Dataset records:
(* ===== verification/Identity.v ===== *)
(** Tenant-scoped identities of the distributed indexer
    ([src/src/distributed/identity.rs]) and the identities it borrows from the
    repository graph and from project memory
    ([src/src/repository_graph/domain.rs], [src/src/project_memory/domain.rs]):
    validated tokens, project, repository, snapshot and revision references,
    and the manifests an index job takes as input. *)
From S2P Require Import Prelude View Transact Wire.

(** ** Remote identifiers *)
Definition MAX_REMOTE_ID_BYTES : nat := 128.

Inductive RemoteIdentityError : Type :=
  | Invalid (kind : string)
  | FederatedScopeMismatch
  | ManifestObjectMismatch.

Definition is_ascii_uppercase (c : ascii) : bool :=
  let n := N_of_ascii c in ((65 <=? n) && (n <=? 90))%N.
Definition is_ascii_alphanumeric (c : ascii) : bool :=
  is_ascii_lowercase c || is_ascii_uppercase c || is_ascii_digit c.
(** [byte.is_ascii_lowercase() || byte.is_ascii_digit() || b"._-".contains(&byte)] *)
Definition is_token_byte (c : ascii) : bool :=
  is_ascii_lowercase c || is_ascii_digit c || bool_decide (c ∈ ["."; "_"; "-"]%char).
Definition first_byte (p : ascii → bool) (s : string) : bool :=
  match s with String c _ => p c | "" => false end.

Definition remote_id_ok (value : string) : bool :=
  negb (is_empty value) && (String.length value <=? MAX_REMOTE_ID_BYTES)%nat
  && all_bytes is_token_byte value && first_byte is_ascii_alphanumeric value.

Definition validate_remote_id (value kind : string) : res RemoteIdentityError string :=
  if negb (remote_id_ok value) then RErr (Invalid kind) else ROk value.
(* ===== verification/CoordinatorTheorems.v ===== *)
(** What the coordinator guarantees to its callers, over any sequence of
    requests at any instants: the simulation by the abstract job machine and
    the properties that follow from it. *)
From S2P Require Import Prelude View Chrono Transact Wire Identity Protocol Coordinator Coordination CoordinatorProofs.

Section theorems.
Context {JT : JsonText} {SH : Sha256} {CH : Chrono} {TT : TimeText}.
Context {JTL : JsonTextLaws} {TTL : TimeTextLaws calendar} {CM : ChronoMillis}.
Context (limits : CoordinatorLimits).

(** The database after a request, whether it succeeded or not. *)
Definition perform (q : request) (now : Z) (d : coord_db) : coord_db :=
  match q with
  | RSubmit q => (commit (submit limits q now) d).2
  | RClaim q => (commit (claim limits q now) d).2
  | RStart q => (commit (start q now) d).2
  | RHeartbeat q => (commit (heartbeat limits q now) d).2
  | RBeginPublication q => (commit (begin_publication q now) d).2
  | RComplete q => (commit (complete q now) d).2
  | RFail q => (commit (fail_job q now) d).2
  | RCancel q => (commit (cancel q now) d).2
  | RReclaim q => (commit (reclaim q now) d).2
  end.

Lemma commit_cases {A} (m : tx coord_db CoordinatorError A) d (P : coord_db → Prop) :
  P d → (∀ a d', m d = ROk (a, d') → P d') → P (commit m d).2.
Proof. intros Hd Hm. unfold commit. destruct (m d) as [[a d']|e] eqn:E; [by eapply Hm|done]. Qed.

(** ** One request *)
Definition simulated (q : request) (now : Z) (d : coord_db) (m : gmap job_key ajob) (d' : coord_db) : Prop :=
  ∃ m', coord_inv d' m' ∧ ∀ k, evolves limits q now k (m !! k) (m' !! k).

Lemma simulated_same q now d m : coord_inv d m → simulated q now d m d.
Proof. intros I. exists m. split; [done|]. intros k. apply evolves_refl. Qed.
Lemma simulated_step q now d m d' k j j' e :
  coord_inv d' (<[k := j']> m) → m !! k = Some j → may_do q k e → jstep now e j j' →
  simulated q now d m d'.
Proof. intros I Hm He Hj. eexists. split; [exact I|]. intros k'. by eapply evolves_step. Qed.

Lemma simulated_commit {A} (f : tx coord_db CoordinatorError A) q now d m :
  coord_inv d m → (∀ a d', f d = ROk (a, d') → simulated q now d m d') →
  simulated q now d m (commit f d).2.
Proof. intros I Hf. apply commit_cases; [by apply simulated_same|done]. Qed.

Activity:
A complete, exact transcription of the records is needed.

Reply to the task:
(* ===== verification/Identity.v ===== *)
(** Tenant-scoped identities of the distributed indexer
    ([src/src/distributed/identity.rs]) and the identities it borrows from the
    repository graph and from project memory
    ([src/src/repository_graph/domain.rs], [src/src/project_memory/domain.rs]):
    validated tokens, project, repository, snapshot and revision references,
    and the manifests an index job takes as input. *)
From S2P Require Import Prelude View Transact Wire.

(** ** Remote identifiers *)
Definition MAX_REMOTE_ID_BYTES : nat := 128.

Inductive RemoteIdentityError : Type :=
  | Invalid (kind : string)
  | FederatedScopeMismatch
  | ManifestObjectMismatch.

Definition is_ascii_uppercase (c : ascii) : bool :=
  let n := N_of_ascii c in ((65 <=? n) && (n <=? 90))%N.
Definition is_ascii_alphanumeric (c : ascii) : bool :=
  is_ascii_lowercase c || is_ascii_uppercase c || is_ascii_digit c.
(** [byte.is_ascii_lowercase() || byte.is_ascii_digit() || b"._-".contains(&byte)] *)
Definition is_token_byte (c : ascii) : bool :=
  is_ascii_lowercase c || is_ascii_digit c || bool_decide (c ∈ ["."; "_"; "-"]%char).
Definition first_byte (p : ascii → bool) (s : string) : bool :=
  match s with String c _ => p c | "" => false end.

Definition remote_id_ok (value : string) : bool :=
  negb (is_empty value) && (String.length value <=? MAX_REMOTE_ID_BYTES)%nat
  && all_bytes is_token_byte value && first_byte is_ascii_alphanumeric value.

Definition validate_remote_id (value kind : string) : res RemoteIdentityError string :=
  if negb (remote_id_ok value) then RErr (Invalid kind) else ROk value.
(* ===== verification/CoordinatorTheorems.v ===== *)
(** What the coordinator guarantees to its callers, over any sequence of
    requests at any instants: the simulation by the abstract job machine and
    the properties that follow from it. *)
From S2P Require Import Prelude View Chrono Transact Wire Identity Protocol Coordinator Coordination CoordinatorProofs.

Section theorems.
Context {JT : JsonText} {SH : Sha256} {CH : Chrono} {TT : TimeText}.
Context {JTL : JsonTextLaws} {TTL : TimeTextLaws calendar} {CM : ChronoMillis}.
Context (limits : CoordinatorLimits).

(** The database after a request, whether it succeeded or not. *)
Definition perform (q : request) (now : Z) (d : coord_db) : coord_db :=
  match q with
  | RSubmit q => (commit (submit limits q now) d).2
  | RClaim q => (commit (claim limits q now) d).2
  | RStart q => (commit (start q now) d).2
  | RHeartbeat q => (commit (heartbeat limits q now) d).2
  | RBeginPublication q => (commit (begin_publication q now) d).2
  | RComplete q => (commit (complete q now) d).2
  | RFail q => (commit (fail_job q now) d).2
  | RCancel q => (commit (cancel q now) d).2
  | RReclaim q => (commit (reclaim q now) d).2
  end.

Lemma commit_cases {A} (m : tx coord_db CoordinatorError A) d (P : coord_db → Prop) :
  P d → (∀ a d', m d = ROk (a, d') → P d') → P (commit m d).2.
Proof. intros Hd Hm. unfold commit. destruct (m d) as [[a d']|e] eqn:E; [by eapply Hm|done]. Qed.

(** ** One request *)
Definition simulated (q : request) (now : Z) (d : coord_db) (m : gmap job_key ajob) (d' : coord_db) : Prop :=
  ∃ m', coord_inv d' m' ∧ ∀ k, evolves limits q now k (m !! k) (m' !! k).

Lemma simulated_same q now d m : coord_inv d m → simulated q now d m d.
Proof. intros I. exists m. split; [done|]. intros k. apply evolves_refl. Qed.
Lemma simulated_step q now d m d' k j j' e :
  coord_inv d' (<[k := j']> m) → m !! k = Some j → may_do q k e → jstep now e j j' →
  simulated q now d m d'.
Proof. intros I Hm He Hj. eexists. split; [exact I|]. intros k'. by eapply evolves_step. Qed.

Lemma simulated_commit {A} (f : tx coord_db CoordinatorError A) q now d m :
  coord_inv d m → (∀ a d', f d = ROk (a, d') → simulated q now d m d') →
  simulated q now d m (commit f d).2.
Proof. intros I Hf. apply commit_cases; [by apply simulated_same|done]. Qed.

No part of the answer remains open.